◆ Material to process ◆
______________________________
(* ===== verification/Json.v ===== *)
(** * JSON values and [json.dumps(obj, indent=2)]

    The Python objects that [json.loads] produces and that
    [analyze_github_repo] builds (src/langchain_flow.py, lines 152-203):
    [None], [bool], [int], [float], [str], [list] and [dict] (ordered, as
    Python dicts are).  [dict.get] and the serializer of the standard
    library's [json/encoder.py] ([_make_iterencode] with [indent=2],
    [ensure_ascii=True], separators [","] and [": "]), and its default
    form [encode_compact] (separators [", "] and [": "]) that the test
    fixture uses.

    A [float] is kept as its [repr] text: the conversion between decimal
    text and binary doubles is not modelled. *)

From S2P Require Import Prelude PyStr.

Module Json.

#[warnings="-register-all"]
Inductive jvalue :=
  | JNull
  | JBool (b : bool)
  | JInt (z : Z)
  | JFloat (repr : pystr)
  | JStr (s : pystr)
  | JList (items : list jvalue)
  | JDict (items : list (pystr * jvalue)).

(** ** [dict.get] and attribute errors *)

Fixpoint assoc_get (kvs : list (pystr * jvalue)) (k : pystr) : option jvalue :=
  match kvs with
  | [] => None
  | (k', v) :: kvs' => if decide (k = k') then Some v else assoc_get kvs' k
  end.

(** [type(v).__name__], for the message of an [AttributeError]. *)
Definition type_name (v : jvalue) : pystr :=
  match v with
  | JNull => ‹"NoneType"› | JBool _ => ‹"bool"› | JInt _ => ‹"int"›
  | JFloat _ => ‹"float"› | JStr _ => ‹"str"› | JList _ => ‹"list"›
  | JDict _ => ‹"dict"›
  end.

Definition no_attribute (v : jvalue) (attr : pystr) : exc :=
  Exc AttributeError
    ([chr_squote] ++ type_name v ++ [chr_squote] ++ ‹" object has no attribute "›
     ++ [chr_squote] ++ attr ++ [chr_squote]).

(** [v.get(k, default)]: only a [dict] has a [get] method. *)
Definition py_get (v : jvalue) (k : pystr) (default : jvalue) : result jvalue :=
  match v with
  | JDict kvs => Ok (match assoc_get kvs k with Some x => x | None => default end)
  | _ => Raise (no_attribute v ‹"get"›)
  end.

(** ** The string encoder [py_encode_basestring_ascii] *)

Definition hex4 (n : Z) : pystr :=
  [hex_digit (n / 4096 mod 16); hex_digit (n / 256 mod 16);
   hex_digit (n / 16 mod 16); hex_digit (n mod 16)].

(** ["\\u{0:04x}".format(n)] *)
Definition u_escape (n : Z) : pystr := [chr_backslash; 117] ++ hex4 n.

(** The UTF-16 surrogate pair of a code point above [0xFFFF]. *)
Definition high_surrogate (c : Z) : Z :=
  Z.lor 55296 (Z.land (Z.shiftr (c - 65536) 10) 1023).
Definition low_surrogate (c : Z) : Z :=
  Z.lor 56320 (Z.land (c - 65536) 1023).

(** [replace(match)] of [json/encoder.py], on one character. *)
Definition escape_char (c : Z) : pystr :=
  if c =? chr_backslash then [chr_backslash; chr_backslash]
  else if c =? chr_dquote then [chr_backslash; chr_dquote]
  else if c =? 8 then [chr_backslash; 98]
  else if c =? 12 then [chr_backslash; 102]
  else if c =? 10 then [chr_backslash; 110]
  else if c =? 13 then [chr_backslash; 114]
  else if c =? 9 then [chr_backslash; 116]
  else if (32 <=? c) && (c <=? 126) then [c]
  else if c <? 65536 then u_escape c
  else u_escape (high_surrogate c) ++ u_escape (low_surrogate c).

Definition encode_str (s : pystr) : pystr :=
  [chr_dquote] ++ (s ≫= escape_char) ++ [chr_dquote].

(** [_floatstr]: NaN and the infinities are spelled as JavaScript does. *)
Definition float_str (r : pystr) : pystr :=
  if decide (r = ‹"nan"›) then ‹"NaN"›
  else if decide (r = ‹"inf"›) then ‹"Infinity"›
  else if decide (r = ‹"-inf"›) then ‹"-Infinity"›
  else r.

(** ** [_iterencode] with [indent=2]

    [newline_indent lvl] is ['\n' + '  ' * lvl]; a non-empty list or dict
    opens with it at the next level, separates its items with [","] and
    it, and closes with the indentation of its own level. *)

Definition newline_indent (lvl : nat) : pystr := nl ++ replicate (2 * lvl) 32.

Definition item_separator (lvl : nat) : pystr := ‹","› ++ newline_indent lvl.

Fixpoint encode (lvl : nat) (v : jvalue) : pystr :=
  match v with
  | JNull => ‹"null"›
  | JBool true => ‹"true"›
  | JBool false => ‹"false"›
  | JInt z => str_int z
  | JFloat r => float_str r
  | JStr s => encode_str s
  | JList [] => ‹"[]"›
  | JList items =>
      ‹"["› ++ newline_indent (S lvl)
      ++ join (item_separator (S lvl)) (map (encode (S lvl)) items)
      ++ newline_indent lvl ++ ‹"]"›
  | JDict [] => ‹"{}"›
  | JDict items =>
      ‹"{"› ++ newline_indent (S lvl)
      ++ join (item_separator (S lvl))
           (map (fun '(k, x) => encode_str k ++ ‹": "› ++ encode (S lvl) x) items)
      ++ newline_indent lvl ++ ‹"}"›
  end.

(** [json.dumps(obj, indent=2)] *)
Definition dumps (v : jvalue) : pystr := encode 0 v.

(** [json.dumps(obj)] with the defaults: no indentation, the separators
    [", "] and [": "] ([_make_iterencode] with [indent=None]). *)
Fixpoint encode_compact (v : jvalue) : pystr :=
  match v with
  | JNull => ‹"null"›
  | JBool true => ‹"true"›
  | JBool false => ‹"false"›
  | JInt z => str_int z
  | JFloat r => float_str r
  | JStr s => encode_str s
  | JList items => ‹"["› ++ join ‹", "› (map encode_compact items) ++ ‹"]"›
  | JDict items =>
      ‹"{"› ++ join ‹", "› (map (fun '(k, x) => encode_str k ++ ‹": "› ++ encode_compact x) items)
      ++ ‹"}"›
  end.

(** ** Induction over nested values *)

Section jvalue_ind_deep.
Variable P : jvalue -> Prop.
Hypothesis H_null : P JNull.
Hypothesis H_bool : forall b, P (JBool b).
Hypothesis H_int : forall z, P (JInt z).
Hypothesis H_float : forall r, P (JFloat r).
Hypothesis H_str : forall s, P (JStr s).
Hypothesis H_list : forall l, Forall P l -> P (JList l).
Hypothesis H_dict : forall kvs, Forall (fun kv => P kv.2) kvs -> P (JDict kvs).

Fixpoint jvalue_ind_deep (v : jvalue) : P v :=
  match v with
  | JNull => H_null
  | JBool b => H_bool b
  | JInt z => H_int z
  | JFloat r => H_float r
  | JStr s => H_str s
  | JList l =>
      H_list l ((fix go (l : list jvalue) : Forall P l :=
                   match l with
                   | [] => Forall_nil_2 _
                   | x :: l' => Forall_cons_2 _ _ _ (jvalue_ind_deep x) (go l')
                   end) l)
  | JDict kvs =>
      H_dict kvs ((fix go (l : list (pystr * jvalue)) : Forall (fun kv => P kv.2) l :=
                     match l with
                     | [] => Forall_nil_2 _
                     | kv :: l' => Forall_cons_2 _ _ _ (jvalue_ind_deep kv.2) (go l')
                     end) kvs)
  end.
End jvalue_ind_deep.

(** ** Output bounds: [ensure_ascii] *)

(** The characters [json.dumps] may emit with [ensure_ascii=True] and an
    indent: printable ASCII and the newline. *)
Definition out_char (c : Z) : Prop := c = chr_nl \/ 32 <= c <= 126.

#[export] Instance out_char_dec c : Decision (out_char c).
Proof. unfold out_char. apply _. Defined.

(** The values whose float [repr]s are printable ASCII (as every [repr] of
    a Python float is). *)
Fixpoint floats_ascii (v : jvalue) : Prop :=
  match v with
  | JFloat r => Forall out_char r
  | JList l => fold_right (fun x acc => floats_ascii x /\ acc) True l
  | JDict kvs => fold_right (fun kv acc => floats_ascii kv.2 /\ acc) True kvs
  | _ => True
  end.

Lemma join_Forall (P : Z -> Prop) (sep : pystr) (items : list pystr) :
  Forall P sep -> Forall (Forall P) items -> Forall P (join sep items).
Proof.
  intros Hsep. induction 1 as [|x l Hx Hl IH]; simpl; [by constructor|].
  destruct l; [done|]. rewrite !Forall_app. auto.
Qed.

Lemma out_char_range c : 32 <= c <= 126 -> out_char c.
Proof. by right. Qed.

Ltac solve_out :=
  repeat first [ lazymatch goal with |- Forall _ (lit _) => decide_concrete end
               | lazymatch goal with |- out_char (Z.of_nat _) => decide_concrete end
               | lazymatch goal with |- out_char chr_nl => by left end
               | apply Forall_nil_2 | rewrite Forall_app; split | apply Forall_cons_2 ];
  try (apply out_char_range; cbv [chr_backslash chr_dquote chr_squote]; lia).

Lemma hex_digit_out n : out_char (hex_digit (n mod 16)).
Proof.
  pose proof (Z.mod_pos_bound n 16 ltac:(lia)).
  apply out_char_range. unfold hex_digit. destruct (Z.ltb_spec (n mod 16) 10); lia.
Qed.

Lemma u_escape_out n : Forall out_char (u_escape n).
Proof. unfold u_escape, hex4. solve_out; apply hex_digit_out. Qed.

Lemma escape_char_out c : Forall out_char (escape_char c).
Proof.
  unfold escape_char.
  repeat match goal with
         | |- context [if ?b then _ else _] => destruct b eqn:?
         end;
    solve_out; apply hex_digit_out.
Qed.

Lemma encode_str_out s : Forall out_char (encode_str s).
Proof.
  unfold encode_str. solve_out.
  induction s as [|c s IH]; simpl; solve_out; [apply escape_char_out | done].
Qed.

Lemma uint_digits_out d : Forall out_char (uint_digits d).
Proof. induction d; simpl; solve_out; done. Qed.

Lemma str_int_out z : Forall out_char (str_int z).
Proof. unfold str_int. destruct (Z.to_int z); solve_out; apply uint_digits_out. Qed.

Lemma newline_indent_out lvl : Forall out_char (newline_indent lvl).
Proof.
  unfold newline_indent. solve_out.
  apply Forall_replicate. apply out_char_range. lia.
Qed.

Lemma item_separator_out lvl : Forall out_char (item_separator lvl).
Proof. unfold item_separator. rewrite Forall_app. split; [decide_concrete | apply newline_indent_out]. Qed.

Lemma float_str_out r : Forall out_char r -> Forall out_char (float_str r).
Proof. intros Hr. unfold float_str. repeat case_decide; solve_out; done. Qed.

Lemma fold_and_Forall {A} (P : A -> Prop) (l : list A) :
  fold_right (fun x acc => P x /\ acc) True l -> Forall P l.
Proof. induction l; simpl; [by constructor | intros [? ?]; constructor; auto]. Qed.

#[export] Hint Resolve encode_str_out str_int_out newline_indent_out uint_digits_out
  float_str_out item_separator_out : pymodel.

(** C36: [json.dumps(v, indent=2)] writes only printable ASCII characters
    and newlines ([ensure_ascii]): every other character of a string,
    control characters and code points above [0xFFFF] included, is
    escaped. *)
Theorem dumps_ascii (v : jvalue) :
  floats_ascii v -> Forall out_char (dumps v).
Proof.
  unfold dumps. generalize 0%nat. revert v.
  refine (jvalue_ind_deep (fun v => forall lvl, floats_ascii v -> Forall out_char (encode lvl v))
            _ _ _ _ _ _ _); cbn [encode floats_ascii].
  - intros; solve_out.
  - intros [] lvl _; solve_out.
  - auto with pymodel.
  - auto with pymodel.
  - auto with pymodel.
  - intros l IH lvl Hl. apply fold_and_Forall in Hl.
    destruct l as [|x l]; [solve_out|].
    rewrite !Forall_app. split_and!; [decide_concrete | auto with pymodel | |
      auto with pymodel | decide_concrete].
    apply join_Forall; [apply item_separator_out|].
    apply Forall_fmap. eapply Forall_impl; [apply Forall_and; split; [exact IH | exact Hl]|].
    intros y [Hy1 Hy2]. by apply Hy1.
  - intros kvs IH lvl Hl. apply fold_and_Forall in Hl.
    destruct kvs as [|kv kvs]; [solve_out|].
    rewrite !Forall_app. split_and!; [decide_concrete | auto with pymodel | |
      auto with pymodel | decide_concrete].
    apply join_Forall; [apply item_separator_out|].
    apply Forall_fmap. eapply Forall_impl; [apply Forall_and; split; [exact IH | exact Hl]|].
    intros [k y] [Hy1 Hy2]. unfold compose. cbv beta iota in *. rewrite !Forall_app.
    split_and!; [auto with pymodel | decide_concrete | auto].
Qed.

Definition sample_value : jvalue :=
  JDict [(‹"name"›, JStr ‹"Test Extension"›); (‹"version"›, JFloat ‹"1.5"›);
         (‹"permissions"›, JList [JStr ‹"tabs"›]); (‹"icons"›, JDict []);
         (‹"readme"›, JStr [233; 128512; chr_nl])].

Lemma dumps_ascii_witness :
  floats_ascii sample_value /\ Forall out_char (dumps sample_value).
Proof.
  assert (H : floats_ascii sample_value) by (simpl; split_and!; try exact I; decide_concrete).
  split; [exact H | exact (dumps_ascii sample_value H)].
Defined.

(** The text [json.dumps(sample_value, indent=2)] prints, character for
    character: two-space indentation, [","] at line ends, [": "] after
    keys, [\u00e9] and the surrogate pair [\ud83d\ude00] for U+1F600. *)
Example dumps_sample :
  dumps sample_value =
  [123] ++ newline_indent 1 ++ encode_str ‹"name"› ++ ‹": "› ++ encode_str ‹"Test Extension"›
  ++ ‹","› ++ newline_indent 1 ++ encode_str ‹"version"› ++ ‹": 1.5,"›
  ++ newline_indent 1 ++ encode_str ‹"permissions"› ++ ‹": ["› ++ newline_indent 2
  ++ encode_str ‹"tabs"› ++ newline_indent 1 ++ ‹"],"›
  ++ newline_indent 1 ++ encode_str ‹"icons"› ++ ‹": {},"›
  ++ newline_indent 1 ++ encode_str ‹"readme"› ++ ‹": "›
  ++ [chr_dquote] ++ ‹"\u00e9\ud83d\ude00\n"› ++ [chr_dquote]
  ++ newline_indent 0 ++ [125].
Proof. vm_compute. reflexivity. Qed.

End Json.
______________________________
Tally the lines above that include "Infinity", and reply with only the tally.

2